(* ===== verification/SessionClock.v ===== *)
(** * The session clock interface

    What the trading components ask of the market calendar at an instant, and
    the laws they rely on; the default calendar implements it for any New York
    wall clock [to_et]. *)

From stdpp Require Import base list strings gmap sets numbers.
From Stdlib Require Import ZArith Lia.
From S2P Require Import Prelude PyStr PyTime PyDateTime MarketCalendar CalendarFacts CalendarProps.

#[local] Open Scope Z_scope.

(** The sessions of an instant.  On the instants the clock supports, every
    question has an answer and the sessions are consistent. *)
Class SessionClock := {
  clock_rth_open : Z → res bool;
  clock_gth_open : Z → res bool;
  clock_globex_open : Z → res bool;
  clock_research_expiry : Z → res Z;
  clock_supported : Z → Prop;
  clock_total u :
    clock_supported u →
    ∃ rth gth globex expiry,
      clock_rth_open u = Ok rth ∧ clock_gth_open u = Ok gth ∧ clock_globex_open u = Ok globex
      ∧ clock_research_expiry u = Ok expiry
      ∧ (rth = true → gth = false) ∧ (rth || gth = true → globex = true);
}.

(** The default calendar seen through the wall clock [to_et]. *)
#[refine] Instance calendar_clock (to_et : Z → Z) : SessionClock := {|
  clock_rth_open u := is_rth_open to_et DEFAULT_MARKET_CALENDAR (utc u);
  clock_gth_open u := is_spx_gth_open to_et DEFAULT_MARKET_CALENDAR (utc u);
  clock_globex_open u := is_globex_open to_et (utc u);
  clock_research_expiry u := research_expiry to_et DEFAULT_MARKET_CALENDAR (utc u);
  clock_supported u := supported_clock (to_et u);
  clock_total := _;
|}.
Proof.
  intros u Hu. unfold is_rth_open, is_spx_gth_open, is_globex_open, research_expiry, as_et.
  rewrite dt_instant_utc. cbn [mbind res_bind].
  destruct (research_expiry_first (to_et u) Hu) as (expiry & -> & _).
  destruct (rth_open_at_spec DEFAULT_MARKET_CALENDAR (to_et u) Hu default_sane) as (rth & -> & Hr).
  rewrite spx_gth_open_at_spec by done.
  destruct (supported_now _ Hu) as [Hs0 _].
  destruct (supported_clock_steps _ 1 Hu ltac:(lia)) as [Hs1 _].
  do 4 eexists. do 4 (split; [reflexivity|]). split.
  - intros Hrt. destruct (Hr Hrt) as (_ & Ht & _).
    rewrite (proj2 (Z.ltb_ge _ _)), (proj2 (Z.leb_gt _ _)) by clock. done.
  - intros Ho. apply orb_true_iff in Ho as [Ho|Ho].
    + destruct (Hr Ho) as (Ht & Hb & _). apply globex_weekday_day; [|clock].
      by eapply trades_weekday.
    + destruct (Z.ltb_spec (wall_time (to_et u)) (time_hm 9 25)).
      * apply globex_weekday_day; [by eapply trades_weekday|clock].
      * destruct (Z.leb_spec (time_hm 20 15) (wall_time (to_et u))); [|done].
        apply globex_evening; [by eapply trades_weekday|clock].
Defined.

· · · · ·

● **AIM OF THE TASK**
Please write out the records from above, keeping every line exact.

● **ANSWER TO THIS PROBLEM**
(* ===== verification/SessionClock.v ===== *)
(** * The session clock interface

    What the trading components ask of the market calendar at an instant, and
    the laws they rely on; the default calendar implements it for any New York
    wall clock [to_et]. *)

From stdpp Require Import base list strings gmap sets numbers.
From Stdlib Require Import ZArith Lia.
From S2P Require Import Prelude PyStr PyTime PyDateTime MarketCalendar CalendarFacts CalendarProps.

#[local] Open Scope Z_scope.

(** The sessions of an instant.  On the instants the clock supports, every
    question has an answer and the sessions are consistent. *)
Class SessionClock := {
  clock_rth_open : Z → res bool;
  clock_gth_open : Z → res bool;
  clock_globex_open : Z → res bool;
  clock_research_expiry : Z → res Z;
  clock_supported : Z → Prop;
  clock_total u :
    clock_supported u →
    ∃ rth gth globex expiry,
      clock_rth_open u = Ok rth ∧ clock_gth_open u = Ok gth ∧ clock_globex_open u = Ok globex
      ∧ clock_research_expiry u = Ok expiry
      ∧ (rth = true → gth = false) ∧ (rth || gth = true → globex = true);
}.

(** The default calendar seen through the wall clock [to_et]. *)
#[refine] Instance calendar_clock (to_et : Z → Z) : SessionClock := {|
  clock_rth_open u := is_rth_open to_et DEFAULT_MARKET_CALENDAR (utc u);
  clock_gth_open u := is_spx_gth_open to_et DEFAULT_MARKET_CALENDAR (utc u);
  clock_globex_open u := is_globex_open to_et (utc u);
  clock_research_expiry u := research_expiry to_et DEFAULT_MARKET_CALENDAR (utc u);
  clock_supported u := supported_clock (to_et u);
  clock_total := _;
|}.
Proof.
  intros u Hu. unfold is_rth_open, is_spx_gth_open, is_globex_open, research_expiry, as_et.
  rewrite dt_instant_utc. cbn [mbind res_bind].
  destruct (research_expiry_first (to_et u) Hu) as (expiry & -> & _).
  destruct (rth_open_at_spec DEFAULT_MARKET_CALENDAR (to_et u) Hu default_sane) as (rth & -> & Hr).
  rewrite spx_gth_open_at_spec by done.
  destruct (supported_now _ Hu) as [Hs0 _].
  destruct (supported_clock_steps _ 1 Hu ltac:(lia)) as [Hs1 _].
  do 4 eexists. do 4 (split; [reflexivity|]). split.
  - intros Hrt. destruct (Hr Hrt) as (_ & Ht & _).
    rewrite (proj2 (Z.ltb_ge _ _)), (proj2 (Z.leb_gt _ _)) by clock. done.
  - intros Ho. apply orb_true_iff in Ho as [Ho|Ho].
    + destruct (Hr Ho) as (Ht & Hb & _). apply globex_weekday_day; [|clock].
      by eapply trades_weekday.
    + destruct (Z.ltb_spec (wall_time (to_et u)) (time_hm 9 25)).
      * apply globex_weekday_day; [by eapply trades_weekday|clock].
      * destruct (Z.leb_spec (time_hm 20 15) (wall_time (to_et u))); [|done].
        apply globex_evening; [by eapply trades_weekday|clock].
Defined.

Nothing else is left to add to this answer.